Copy every line from the records below that carries the word "null".

--------------------

(** C10: a division by zero is atomic for the engine.  With [divide]
    pending and an entry that parses to zero, [calculate] leaves the
    entry, the pending operand and operator, the fresh-entry flag and
    the memory register as they were; with a pending operand it shows
    the error, so only the display, the error class, the trace and the
    timer queue change, and the division stays armed. *)
Theorem C10_divide_by_zero_atomic :
  forall c : calculator,
    operator c = Some divide ->
    strict_eq (parseFloat (currentInput c)) zero = true ->
    let c' := calculate c in
    currentInput c' = currentInput c
    /\ previousInput c' = previousInput c
    /\ operator c' = Some divide
    /\ waitingForNewInput c' = waitingForNewInput c
    /\ memory c' = memory c
    /\ (forall p, previousInput c = Some p ->
                  c' = showError "Cannot divide by zero" c).
Proof.
  intros c Hop Hzero; cbv zeta.
  assert (Hcalc : forall p, previousInput c = Some p ->
                            calculate c = showError "Cannot divide by zero" c).
  { intros p Hprev. apply (calculate_divide_by_zero c p); assumption. }
  destruct (previousInput c) as [p|] eqn:Hprev.
  - rewrite (Hcalc p eq_refl).
    destruct (showError_effect "Cannot divide by zero" c)
      as (_ & _ & _ & _ & H1 & H2 & H3 & H4 & H5).
    rewrite H1, H2, H3, H4, H5, Hprev, Hop. repeat split.
  - unfold calculate. rewrite Hop, Hprev. rewrite Hop, Hprev.
    repeat split. discriminate.
Qed.

Lemma C10_divide_by_zero_atomic_witness :
  let c := new_calculator
             |> type_keys "10" |> setOperator divide |> type_keys "0" in
  let c' := calculate c in
  currentInput c' = "0"
  /\ previousInput c' = Some "10"
  /\ operator c' = Some divide
  /\ waitingForNewInput c' = false
  /\ memory c' = zero.
Proof.
  cbv zeta.
  pose proof (C10_divide_by_zero_atomic
                (new_calculator
                   |> type_keys "10" |> setOperator divide |> type_keys "0")
                eq_refl eq_refl) as H.
  cbv zeta in H.
  destruct H as (H1 & H2 & H3 & H4 & H5 & _).
  rewrite H1, H2, H3, H4, H5.
  vm_compute. repeat split.
Defined.

(** A Number that is [>= 0] is not [< 0]. *)
Lemma ge_zero_not_lt : forall x : number, ge x zero = true -> lt x zero = false.
Proof.
  intros [s | s | | s m e]; unfold ge, lt, zero, SFleb, SFltb; simpl;
    try destruct s; simpl; congruence.
Qed.
(** The C interface of msgq/msgq.h, which these sources call and do not
    define.  [W] is everything it works on: the queue structures and the
    shared segments.  [Qp] is the type of the non-null [msgq_queue_t*], [Ptr]
    of the non-null [SubSocket*].
    - [msgq_msg_recv msg q] is [msgq_msg_recv(&msg, q)]: the return code and
      the message structure after the call;
    - [msgq_poll qs timeout] is [msgq_poll(items, nitems, timeout)] on items
      with the queues [qs]: the return code and the [revents] it leaves in
      the items, in order;
    - [getRawSocket] is the virtual [SubSocket::getRawSocket()];
    - [strerror_errno] is [strerror(errno)] at this point. *)
Context {W Qp Ptr : Type}.
Variable msgq_msg_recv : msgq_msg_t -> Qp -> W -> Z * msgq_msg_t * W.
Variable msgq_poll : list Qp -> Z -> W -> Z * list Z * W.
Variable getRawSocket : Ptr -> W -> option Qp.
Variable strerror_errno : W -> string.

(** [void setTimeout(int timeout) override] *)
Definition setTimeout (this : MSGQSubSocket Qp) (timeout : Z) : MSGQSubSocket Qp :=
  {| q := q this; timeout := timeout |}.

(** The retry loop of [MSGQSubSocket::receive], entered with the result of
    the receive before it.  [fuel] bounds the number of turns; without fuel
    left there is no result. *)
Fixpoint receive_loop (fuel : nat) (timeout : Z) (qp : Qp) (rc : Z)
         (msg : msgq_msg_t) (w : W) : option (Z * msgq_msg_t * W) :=
  if rc =? 0 then
    match fuel with
    | O => None
    | S fuel' =>
        let poll_timeout := if negb (timeout =? -1) then timeout else 100 in
        let '(n, _, w1) := msgq_poll [qp] poll_timeout w in
        let '(rc', msg', w2) := msgq_msg_recv msg qp w1 in
        if (0 <? n) && (0 <? rc') then Some (rc', msg', w2)
        else if negb (timeout =? -1) then Some (rc', msg', w2)
        else receive_loop fuel' timeout qp rc' msg' w2
    end
  else Some (rc, msg, w).
(** * Spark Plug: the falling-block engine and the task score of
    [src/app/page.tsx], embedded in Rocq.

    Numbers of the source that are counts, indices or scores are integers
    ([Z], [nat] for lengths); the attributes and weights of the task score
    and the draws of [Math.random] are exact rationals ([Q]).  JavaScript
    arrays are lists; an array slot that was never written (a hole, read as
    [undefined]) is the cell [Hole].  A thrown [TypeError] is the outcome
    [TypeError] of the [result] type. *)

From Stdlib Require Import ZArith QArith Qminmax Qround Lia Lqa Bool.
From stdpp Require Import base list strings countable gmap sorting.

Local Open Scope Z_scope.

(** ** Outcomes: a value, or the TypeError JavaScript throws when a property
    of [undefined] is read or written. *)

Inductive result (A : Type) : Type :=
| Ok (a : A)
| TypeError.
Arguments Ok {A} a.
Arguments TypeError {A}.

#[global] Instance result_ret : MRet result := λ A a, Ok a.
#[global] Instance result_bind : MBind result := λ A B k m,
  match m with
  | Ok a => k a
  | TypeError => TypeError
  end.

(** ** Arrays *)

(** [a[i]] for an integer [i]: [None] stands for [undefined]. *)
Definition js_get {A} (a : list A) (i : Z) : option A :=
  if i <? 0 then None else a !! Z.to_nat i.

Inductive cell : Type :=
| Hole
| Num (n : Z).

Definition truthy (c : cell) : bool :=
  match c with
  | Hole => false
  | Num n => negb (n =? 0)
  end.

Abbreviation Board := (list (list cell)).
Abbreviation Matrix := (list (list Z)).

(** [m[0].length]; the source reads it only where [m] has a first row. *)
Definition width0 {A} (m : list (list A)) : nat :=
  match m with
  | [] => 0%nat
  | row :: _ => length row
  end.

(** [a[i] = v] on an array: inside the array the slot is overwritten, past its
    end the array grows and the slots in between are holes, and a negative
    index only adds a property, leaving the elements as they are. *)
Definition js_set (a : list cell) (i : Z) (v : cell) : list cell :=
  if i <? 0 then a
  else if i <? Z.of_nat (length a) then <[Z.to_nat i := v]> a
  else a ++ replicate (Z.to_nat i - length a) Hole ++ [v].

(** ** Geometry table *)

Module Kind.
Inductive Shape : Type := I | O | T | S | Z | J | L.
End Kind.
Abbreviation Shape := Kind.Shape.

Definition SHAPES : list Shape :=
  [Kind.I; Kind.O; Kind.T; Kind.S; Kind.Z; Kind.J; Kind.L].

Definition PIECE_MAP (s : Shape) : list Matrix :=
  match s with
  | Kind.I => [ [[1;1;1;1]]; [[1];[1];[1];[1]] ]
  | Kind.O => [ [[1;1];[1;1]] ]
  | Kind.T => [ [[1;1;1];[0;1;0]]; [[1;0];[1;1];[1;0]];
                [[0;1;0];[1;1;1]]; [[0;1];[1;1];[0;1]] ]
  | Kind.S => [ [[0;1;1];[1;1;0]]; [[1;0];[1;1];[0;1]] ]
  | Kind.Z => [ [[1;1;0];[0;1;1]]; [[0;1];[1;1];[1;0]] ]
  | Kind.J => [ [[1;0;0];[1;1;1]]; [[1;1];[1;0];[1;0]];
                [[1;1;1];[0;0;1]]; [[0;1];[0;1];[1;1]] ]
  | Kind.L => [ [[0;0;1];[1;1;1]]; [[1;0];[1;0];[1;1]];
                [[1;1;1];[1;0;0]]; [[1;1];[0;1];[0;1]] ]
  end.

(** ** Board engine *)

Definition createBoard (h w : nat) : Board :=
  replicate h (replicate w (Num 0)).

(** [shape[r][c]] used as a condition: [undefined] is falsy. *)
Definition occupied (shape : Matrix) (r c : nat) : bool :=
  match shape !! r ≫= (.!! c) with
  | Some v => negb (v =? 0)
  | None => false
  end.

--------------------

Your response.
    shared segments.  [Qp] is the type of the non-null [msgq_queue_t*], [Ptr]
    of the non-null [SubSocket*].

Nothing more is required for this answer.